Purpose: CD44 is a transmembrane glycoprotein primarily involved in cell-cell interactions and cell migration. This study investigated the genetic composition and the functional implication of CD44 species expressed by intragraft fibroblasts (IF). Methods and Materials: Intragraft fibroblasts recovered from the chronically rejecting heart allografts of rats were examined for CD44 gene expression using quantitative real time PCR. CD44 specific cDNA libraries were constructed and selected CD44 clones were analyzed in automate nucleotide sequencing. The role of CD44/hyaluronan interaction was studied using in vitro migration and proliferation assays. Results: IF displayed a 4.5-fold increase in expression of CD44 mRNA when compared with that of the fibroblasts isolated from non-rejecting heart allografts (p 0.01). The IF preferentially expressed CD44 variant isoforms containing v1 exon transcript.
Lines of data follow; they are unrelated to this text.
(** * Order extraction, grouping and sorting engine of [order_processor.py]

    A shallow embedding of the text-level core of the PDF order processor:
    page classification, label/packing-slip grouping, item extraction,
    hazmat and duplicate tracking, and the bucket sorter.

    Modelling conventions.
    - A page is its extracted text ([page.get_text()]), a document is the
      list of its pages, and the input folder is a list of named documents.
    - Text is a [string] whose characters are the code points below 256.
      Every literal and every regular expression of the source is ASCII;
      [str.lower], [str.strip], [\s] and [\d] are modelled on that range.
    - Python integers are [Z]; positions returned by [str.find] keep the
      [-1] sentinel of the source.
    - An order dictionary is a record; the order objects held by the output
      buckets are references into the batch list [orders], modelled by
      their index in it. *)

From Stdlib Require Import ZArith Ascii String List Lia Permutation Sorted DecimalString.
From stdpp Require Import base decidable option list gmap strings sorting.

Local Open Scope Z_scope.

(** ** Python string primitives *)

Module PyStr.

Definition zlen (s : string) : Z := Z.of_nat (String.length s).

Fixpoint drop (n : nat) (s : string) : string :=
  match n, s with
  | O, _ => s
  | S n', String _ s' => drop n' s'
  | S _, EmptyString => EmptyString
  end.

Fixpoint take (n : nat) (s : string) : string :=
  match n, s with
  | O, _ => EmptyString
  | S n', String c s' => String c (take n' s')
  | S _, EmptyString => EmptyString
  end.
Lemma groups_alphabet (gd w1 gI gM w2 : string) nd h mi x x' :
  ((1 ≤ nd ≤ 31 ∧ number gd nd) ∨ (1 ≤ nd ≤ 9 ∧ gd = String " " (decimal nd))) →
  Py.all_chars Py.isspace_char w1 = true →
  1 ≤ h ≤ 12 → number gI h → 0 ≤ mi ≤ 59 → number gM mi →
  Py.all_chars Py.isspace_char w2 = true →
  (Py.lower_char x = "a"%char ∨ Py.lower_char x = "p"%char) →
  Py.lower_char x' = "m"%char →
  Py.all_chars alphabet
    (gd +:+ w1 +:+ gI +:+ String ":" (gM +:+ w2 +:+ String x (String x' ""))) = true.
Proof.
  intros Hgd Hw1 Hh HgI Hmi HgM Hw2 Hx Hx'.
  rewrite !all_chars_app, all_chars_cons, !all_chars_app, !all_chars_cons.
  rewrite (number_alphabet gI h), (number_alphabet gM mi) by (done || lia).
  rewrite (spaces_alphabet w1), (spaces_alphabet w2) by done.
  rewrite (lower_char_letter x), (lower_char_letter x') by tauto.
  assert (Py.all_chars alphabet gd = true) as ->; [|done].
  destruct Hgd as [[Hnd Hgd]|[Hnd ->]].
  - apply (number_alphabet gd nd); [lia|done].
  - rewrite all_chars_cons. rewrite (number_alphabet (decimal nd) nd) by (lia || tauto).
    done.
Qed.

(** The text [parse_date] has given a date other than the sentinel. *)
Lemma parse_date_body_shape (date_str : string) d :
  parse_date_body date_str = Py.Ok d → d ≠ Datetime.min →
  ∃ y n, reads_as (Py.strip (Py.replace " ET" "" date_str)) y n ∧
         Datetime.year d = 2000 + y ∧ Datetime.month d = n.
Proof.
  intros Hd Hne.
  destruct (parse_date_body_cut _ _ Hd Hne)
    as (mo & dy & time_part & w1 & w2 & found & y & n & nd & h & mi & x & x' & hour
        & Htext & Hmo_sp & Hdy_sp & Htime & Hdy & Hy & Hyear & Hn & Hzmo & Hmonth
        & Htail & Hgd & Hw1 & _ & Hh & HgI & Hmi & HgM & Hw2 & _ & Hgp & Hx & Hx' & _).
  exists y, n. split; [|done].
  split; [done|]. split; [done|].
  assert (Hmo : number mo n) by (apply number_unpadded; [lia|done]).
  exists mo, dy, time_part. split; [done|]. split; [done|].
  split; [by apply (day_unpadded dy _ (g_d found) _ nd Hdy_sp Hgd Htail)|].
  split; [by apply free_contains|]. split; [by apply free_contains|].
  split; [by apply free_contains|].
  pose proof (groups_alphabet _ _ _ _ _ _ _ _ _ _ Hgd Hw1 Hh HgI Hmi HgM Hw2 Hx Hx')
    as Halpha.
  rewrite <- Hgp, <- Htail in Halpha.
  rewrite all_chars_app, all_chars_cons, andb_true_iff in Halpha.
  destruct Halpha as [Hzd [_ Ht']%andb_true_iff].
  apply zfill_chars in Hzd.
  apply replace_char_chars in Ht'; [|done]. apply replace_char_chars in Ht'; [|done].
  rewrite Htext, !all_chars_app, !all_chars_cons, Hzd, Ht'.
  rewrite (number_alphabet mo n), (number_alphabet (two_digits y) y)
    by (lia || done || by right).
  done.
Qed.

(** *** Texts without whitespace but the one space *)

Local Abbreviation nonspace s := (Py.all_chars (λ c, negb (Py.isspace_char c)) s = true).
Local Abbreviation am_pm s := (Py.replace "p" " PM" (Py.replace "a" " AM" s)).

(** Two ways to cut a text before a character of a class, both at
    the first character of that class. *)
Lemma split_class (p : ascii → bool) (a : string) : ∀ (a' : string) c c' (b b' : string),
  Py.all_chars (λ x, negb (p x)) a = true → Py.all_chars (λ x, negb (p x)) a' = true →
  p c = true → p c' = true →
  a +:+ String c b = a' +:+ String c' b' → a = a' ∧ c = c' ∧ b = b'.
Proof.
  induction a as [|x a IH]; intros a' c c' b b' Ha Ha' Hc Hc' Heq.
  - destruct a' as [|x' a']; simpl in Heq; [by injection Heq as -> ->|].
    injection Heq as -> _. rewrite all_chars_cons, Hc in Ha'. done.
  - rewrite all_chars_cons in Ha. apply andb_true_iff in Ha as [Hx Ha].
    destruct a' as [|x' a']; simpl in Heq; injection Heq as -> Heq.
    + by rewrite Hc' in Hx.
    + rewrite all_chars_cons in Ha'. apply andb_true_iff in Ha' as [_ Ha'].
      destruct (IH _ _ _ _ _ Ha Ha' Hc Hc' Heq) as (-> & -> & ->). done.
Qed.

Lemma zfill_all q n (s : string) :
  q "0"%char = true → Py.all_chars q s = true → Py.all_chars q (Py.zfill n s) = true.
Proof.
  intros Hq Hs.
  assert (Hz : ∀ k, Py.all_chars q (Py.zeros k) = true).
  { induction k as [|k IH]; [done|]. simpl Py.zeros. by rewrite all_chars_cons, Hq, IH. }
  unfold Py.zfill. destruct s as [|x s]; [apply Hz|].
  rewrite all_chars_cons in Hs. apply andb_true_iff in Hs as [Hx Hs].
  destruct (Ascii.eqb x "+" || Ascii.eqb x "-").
  - by rewrite all_chars_cons, all_chars_app, Hx, Hz, Hs.
  - by rewrite all_chars_app, all_chars_cons, Hx, Hz, Hs.
Qed.

Lemma spaces_only_nonspace (s : string) :
  spaces_only s = true → free " " s → nonspace s.
Proof.
  unfold spaces_only. induction s as [|c s IH]; [done|].
  rewrite !all_chars_cons, !andb_true_iff. intros [Hc Hs] [Hfree Hs'].
  split; [|by apply IH]. apply negb_true_iff in Hfree. by rewrite Hfree, orb_false_r in Hc.
Qed.

Lemma am_pm_cons c (s : string) :
  am_pm (String c s) =
    (if Ascii.eqb c "a" then " AM" else if Ascii.eqb c "p" then " PM" else String c "")
      +:+ am_pm s.
Proof.
  unfold Py.replace.
  change (Py.replace_from "a" " AM" 0 (String c s))
    with (if String.prefix "a" (String c s)
          then " AM" +:+ Py.replace_from "a" " AM" 0 s
          else String c (Py.replace_from "a" " AM" 0 s)).
  rewrite string_prefix_cons, (Ascii.eqb_sym "a" c).
  replace (String.prefix "" s) with true by (by destruct s). rewrite andb_true_r.
  destruct (Ascii.eqb c "a"); [by rewrite replace_skip|].
  set (rest := Py.replace_from "a" " AM" 0 s).
  change (Py.replace_from "p" " PM" 0 (String c rest))
    with (if String.prefix "p" (String c rest)
          then " PM" +:+ Py.replace_from "p" " PM" 0 rest
          else String c (Py.replace_from "p" " PM" 0 rest)).
  rewrite string_prefix_cons, (Ascii.eqb_sym "p" c).
  replace (String.prefix "" rest) with true by (by destruct rest). rewrite andb_true_r.
  by destruct (Ascii.eqb c "p").
Qed.

Lemma am_pm_empty (s : string) : am_pm s = "" → s = "".
Proof.
  destruct s as [|c s]; [done|]. rewrite am_pm_cons.
  by destruct (Ascii.eqb c "a"), (Ascii.eqb c "p").
Qed.

(** Whitespace at the start of the replaced text comes from an [a] or
    a [p]. *)
Lemma am_pm_head (tp : string) c (r : string) :
  nonspace tp → am_pm tp = String c r → Py.isspace_char c = true →
  ∃ s : string, (tp = String "a" s ∧ r = "AM" +:+ am_pm s) ∨
                (tp = String "p" s ∧ r = "PM" +:+ am_pm s).
Proof.
  destruct tp as [|c0 s]; [done|]. rewrite all_chars_cons, am_pm_cons.
  intros [Hc0 _]%andb_true_iff.
  destruct (Ascii.eqb_spec c0 "a") as [->|_]; [|destruct (Ascii.eqb_spec c0 "p") as [->|_]].
  - intros [= <- <-] _. exists s. by left.
  - intros [= <- <-] _. exists s. by right.
  - intros [= <- <-] Hc. by rewrite Hc in Hc0.
Qed.

Lemma am_pm_walk (P : string) : ∀ (tp w : string) (x y : ascii),
  Py.all_chars (λ c, negb (Py.isspace_char c) && negb (Ascii.eqb c "a")
                     && negb (Ascii.eqb c "p")) P = true →
  nonspace tp →
  Py.all_chars Py.isspace_char w = true → Py.is_empty w = false →
  am_pm tp = P +:+ w +:+ String x (String y "") →
  (tp = P +:+ "a" ∧ x = "A"%char ∧ y = "M"%char) ∨
  (tp = P +:+ "p" ∧ x = "P"%char ∧ y = "M"%char).
Proof.
  induction P as [|c P IH]; intros tp w x y HP Htp Hw Hne Heq.
  - destruct w as [|c w]; [done|].
    rewrite all_chars_cons in Hw. apply andb_true_iff in Hw as [Hc Hw].
    change ("" +:+ String c w +:+ String x (String y ""))
      with (String c (w +:+ String x (String y ""))) in Heq.
    destruct (am_pm_head _ _ _ Htp Heq Hc) as (s & [[-> Hr]|[-> Hr]]);
      (destruct w as [|c' w];
       [ simpl in Hr; injection Hr as -> -> Hs; symmetry in Hs;
         apply am_pm_empty in Hs as ->; auto
       | rewrite all_chars_cons in Hw; apply andb_true_iff in Hw as [Hc' _];
         simpl in Hr; injection Hr as -> _; done ]).
  - rewrite all_chars_cons in HP. apply andb_true_iff in HP as [Hc HP].
    apply andb_true_iff in Hc as [Hc Hp]. apply andb_true_iff in Hc as [Hsp Ha].
    apply negb_true_iff in Hsp, Ha, Hp.
    destruct tp as [|c0 s]; [done|]. rewrite am_pm_cons, append_cons in Heq.
    rewrite all_chars_cons in Htp. apply andb_true_iff in Htp as [_ Hs].
    destruct (Ascii.eqb_spec c0 "a") as [->|_]; [|destruct (Ascii.eqb_spec c0 "p") as [->|_]].
    + injection Heq as <- _. done.
    + injection Heq as <- _. done.
    + injection Heq as -> Heq.
      destruct (IH _ _ _ _ HP Hs Hw Hne Heq) as [(-> & ? & ?)|(-> & ? & ?)]; auto.
Qed.

Lemma number_plain (g : string) n :
  0 ≤ n ≤ 99 → number g n →
  Py.all_chars (λ c, negb (Py.isspace_char c) && negb (Ascii.eqb c "a")
                     && negb (Ascii.eqb c "p")) g = true.
Proof.
  intros Hn Hg. destruct (number_digits g n Hn Hg) as [Hd _].
  eapply all_chars_impl; [|exact Hd]. intros c Hc.
  destruct (decimal_char_class c Hc) as (_ & _ & -> & -> & _ & ->). done.
Qed.

(** A text whose only whitespace is the space, and which is given a
    date other than the sentinel, names that date and time. *)
Lemma parse_date_body_plain (date_str : string) d :
  parse_date_body date_str = Py.Ok d → d ≠ Datetime.min →
  spaces_only (Py.strip (Py.replace " ET" "" date_str)) = true →
  ∃ ts, valid ts ∧ written_as (Py.strip (Py.replace " ET" "" date_str)) ts ∧
        d = instant ts.
Proof.
  intros Hd Hne Hplain.
  destruct (parse_date_body_cut _ _ Hd Hne)
    as (mo & dy & tp & w1 & w2 & found & y & n & nd & h & mi & x & x' & hour
        & Htext & Hmo_sp & Hdy_sp & Htp_sp & Hdy & Hy & Hyear & Hn & Hzmo & Hmonth
        & Htail & Hgd & Hw1 & Hne1 & Hh & HgI & Hmi & HgM & Hw2 & Hne2 & Hgp & Hx & Hx'
        & Hintd & HintI & HintM & Hhour & Hvalid).
  rewrite Htext in Hplain. unfold spaces_only in Hplain.
  rewrite !all_chars_app, !all_chars_cons, !andb_true_iff in Hplain.
  destruct Hplain as (_ & _ & Hdy_pl & _ & _ & _ & Htp_pl).
  assert (Hdy_ns : nonspace dy) by (by apply spaces_only_nonspace).
  assert (Htp_ns : nonspace tp) by (by apply spaces_only_nonspace).
  assert (Hz_ns : nonspace (Py.zfill 2 dy)) by (by apply zfill_all).
  (* the day *)
  destruct Hgd as [[Hnd Hgd]|[_ Hgd]]; cycle 1.
  { destruct (zfill_two dy) as (a & b & r & Hz). rewrite Hz, Hgd in Htail.
    injection Htail as -> _. by rewrite Hz in Hz_ns. }
  destruct w1 as [|c1 w1]; [done|].
  rewrite all_chars_cons in Hw1. apply andb_true_iff in Hw1 as [Hc1 Hw1].
  assert (Hgd_ns : nonspace (g_d found)).
  { destruct (number_digits _ nd ltac:(lia) Hgd) as [Hdig _].
    eapply all_chars_impl; [|exact Hdig]. apply nonspace_digit. }
  rewrite (append_cons c1 w1) in Htail.
  destruct (split_class Py.isspace_char _ _ " "%char c1 _ _ Hz_ns Hgd_ns eq_refl Hc1 Htail)
    as (Hzd & _ & Htime).
  assert (Hgd2 : g_d found = two_digits nd)
    by (apply (number_two_digits _ _ dy); [lia|done..]).
  (* the time *)
  destruct (number_digits _ h ltac:(lia) HgI) as [HdigI HneI].
  assert (Hw1_empty : w1 = "").
  { destruct w1 as [|c2 w1]; [done|]. exfalso.
    rewrite all_chars_cons in Hw1. apply andb_true_iff in Hw1 as [Hc2 Hw1].
    rewrite append_cons in Htime.
    destruct (am_pm_head _ _ _ Htp_ns Htime Hc2) as (s & [[_ Hr]|[_ Hr]]);
      (destruct w1 as [|c3 w1];
       [ destruct (g_I found) as [|g0 gI]; [done|];
         rewrite all_chars_cons in HdigI; apply andb_true_iff in HdigI as [Hg0 _];
         simpl in Hr; injection Hr as -> _; vm_compute in Hg0; done
       | rewrite all_chars_cons in Hw1; apply andb_true_iff in Hw1 as [Hc3 _];
         simpl in Hr; injection Hr as -> _; vm_compute in Hc3; done ]). }
  subst w1. change ("" +:+ ?s) with s in Htime.
  assert (Htime' : am_pm tp =
            (g_I found +:+ String ":" (g_M found)) +:+ w2 +:+ String x (String x' "")).
  { rewrite Htime, Hgp, append_assoc, append_cons. done. }
  assert (HP : Py.all_chars (λ c, negb (Py.isspace_char c) && negb (Ascii.eqb c "a")
                                  && negb (Ascii.eqb c "p"))
                 (g_I found +:+ String ":" (g_M found)) = true).
  { rewrite all_chars_app, all_chars_cons.
    by rewrite (number_plain _ h), (number_plain _ mi) by (done || lia). }
  assert (Hint_h : hour = h).
  { destruct (int_two_digits h ltac:(lia)) as (H2 & H1 & _).
    destruct HgI as [Hg|Hg]; rewrite Hg in HintI; congruence. }
  assert (Hint_mi : Datetime.minute d = mi).
  { destruct (int_two_digits mi ltac:(lia)) as (H2 & H1 & _).
    destruct HgM as [Hg|Hg]; rewrite Hg in HintM; congruence. }
  assert (Hint_d : Datetime.day d = nd).
  { destruct (int_two_digits nd ltac:(lia)) as (H2 & _).
    rewrite Hgd2 in Hintd. congruence. }
  assert (Hmo : number mo n) by (apply number_unpadded; [lia|done]).
  assert (Hdy_text : number dy nd) by (apply number_unpadded; [lia|congruence]).
  destruct (am_pm_walk _ _ _ _ _ HP Htp_ns Hw2 Hne2 Htime') as [(Htp & -> & ->)|(Htp & -> & ->)].
  - exists (Timestamp.mk n nd y h mi AM). split; [|split].
    + unfold valid. simpl. rewrite Hyear, Hmonth, Hint_d in Hvalid.
      repeat split; lia.
    + exists mo, dy, (g_I found), (g_M found). simpl.
      repeat (split; [done|]). rewrite Htext, Htp, append_assoc, append_cons. done.
    + rewrite Hgp in Hhour. change (Py.lower "AM" =? "am")%string with true in Hhour.
      destruct d as [dy' dm dd dh dmi]. simpl in *. unfold instant, hour24. simpl.
      by subst.
  - exists (Timestamp.mk n nd y h mi PM). split; [|split].
    + unfold valid. simpl. rewrite Hyear, Hmonth, Hint_d in Hvalid.
      repeat split; lia.
    + exists mo, dy, (g_I found), (g_M found). simpl.
      repeat (split; [done|]). rewrite Htext, Htp, append_assoc, append_cons. done.
    + rewrite Hgp in Hhour. change (Py.lower "PM" =? "am")%string with false in Hhour.
      destruct d as [dy' dm dd dh dmi]. simpl in *. unfold instant, hour24. simpl.
      subst. f_equal. by destruct (Z.eqb_spec h 12) as [->|].
Qed.
(** C9 (as the code has it).  The stream delivers the body in chunks
    and ends.  The loop, after the assignments for the parts before it,
    stands at the delimiter of a part that has an empty line; the header
    block of the part has a name attribute, with a captured name other
    than __proto__, it contains a filename attribute with an empty quoted
    value, and the pattern for the file name finds no value in it; the
    sniffer recognises the content.  Then the pass treats the part as a
    file and assigns to the name the file entry with the empty string as
    file name (the content, the encoding of the header block or 7bit,
    the type found): the name is an own property of the object bound to
    that entry, and the call goes on as the loop does from the next
    delimiter with that object. *)
Theorem empty_filename_part (fuel : nat) (chunks : list Buffer)
  (header boundary : string) (before : list (string * Value)) (idx : Z)
  (name mimeType : string) :
  starts_with_literal header "multipart/form-data" ->
  regex_exec boundary_at header = Some boundary ->
  let full := concat chunks in
  let bb := Buffer_from ("--" +:+ boundary) in
  scan_reaches full bb (indexOf full bb 0) before idx ->
  idx <> -1 ->
  indexOf full bb (idx + 1) <> -1 ->
  let part := segment_after full bb idx in
  indexOf part divider 0 <> -1 ->
  regex_exec (quoted_at "name") (header_block part) = Some name ->
  name <> "__proto__"%string ->
  contains (header_block part) (filename_marker +:+ String dquote EmptyString) ->
  ~ has_filename_value (header_block part) ->
  getMimeTypeFromBuffer (part_content part) = Return mimeType ->
  let entry :=
    VFile {| body := part_content part;
             fileName := EmptyString;
             encoding := match regex_exec encoding_at (header_block part) with
                         | Some e => e
                         | None => "7bit"%string
                         end;
             mimeType := mimeType |} in
  let recorded := obj_set (assign_all empty_object before) name entry in
  own recorded !! name = Some entry
  /\ parseMultipart (length before + 1 + fuel) (map EvData chunks ++ [EvEnd]) header
     = match scan fuel full bb (indexOf full bb (indexOf full bb (idx + 1)))
               recorded with
       | LoopDone d =>
           Some {| outcome := Resolved d; listeners := subscribed;
                   delivered := map EvData chunks ++ [EvEnd] |}
       | LoopThrow message _ =>
           Some {| outcome := Rejected message; listeners := subscribed;
                   delivered := map EvData chunks ++ [EvEnd] |}
       | LoopFuel => None
       end.
Proof.
  intros Hprefix Hboundary full bb Hreach Hidx Hend part Hsplit Hname Hproto
    Hmarker Hnone Hmime entry recorded.
  split; [apply obj_set_lookup; exact Hproto|].
  apply startsWith_spec in Hprefix.
  rewrite (parseMultipart_chunks_end _ chunks header boundary Hprefix Hboundary).
  unfold on_end. fold full. fold bb.
  rewrite <- Nat.add_assoc, (scan_reaches_scan _ _ _ _ _ Hreach).
  cbn [Nat.add]. rewrite scan_unfold.
  assert (Hstep : scan_step full bb idx
                  = Assign (indexOf full bb (indexOf full bb (idx + 1))) name entry).
  { unfold scan_step.
    destruct (Z.eqb_spec idx (-1)); [contradiction|].
    destruct (Z.eqb_spec (indexOf full bb (idx + 1)) (-1)); [contradiction|].
    fold (segment_after full bb idx). fold part.
    unfold classify. fold (header_block part). fold (part_content part).
    destruct (Z.eqb_spec (indexOf part divider 0) (-1)); [contradiction|].
    rewrite Hname.
    assert (Hfile : includes (header_block part) filename_marker = true).
    { apply includes_spec. destruct Hmarker as (b & a & Hm).
      exists b, (String dquote a). rewrite Hm, !append_assoc. reflexivity. }
    rewrite Hfile, (filename_not_captured _ Hnone), Hmime. reflexivity. }
  rewrite Hstep. fold recorded.
  destruct (scan fuel full bb _ recorded); reflexivity.
Qed.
Automate nucleotide sequence analysis revealed that the majority (90.12%) of the CD44 v1 isoforms expressed by the rejecting graft fibroblasts were encoded by a mutated CD44 mRNA, which contained 2 point mutations and a codon deletion in the v1 coding region. Histochemistry demonstrated a massive deposition of extracellular hyaluronan in the rejecting heart allografts. Hyaluronan promoted in vitro fibroblast adhesion, migration in a CD44 dependent manner, and survival in a serum-free culture condition. Conclusions: A significant increase in CD44 expression by the rejecting graft fibroblasts was coupled with augmentation of extracellular hyaluronan synthesis in the heart allografts, indicating that CD44-HA interaction is critically involved in the pathogenesis of graft fibrosis. CD44v1 isoforms may play a role, in a way similar to other documented v exons such as v3 or v6, to provide additional signaling for enhancing or suppressing the biological activities of intragraft fibroblasts. CD44 antagonism may affect multiple cellular activities mediated by the CD44-HA pathway, leading to alleviation of allograft fibrosis and chronic inflammation.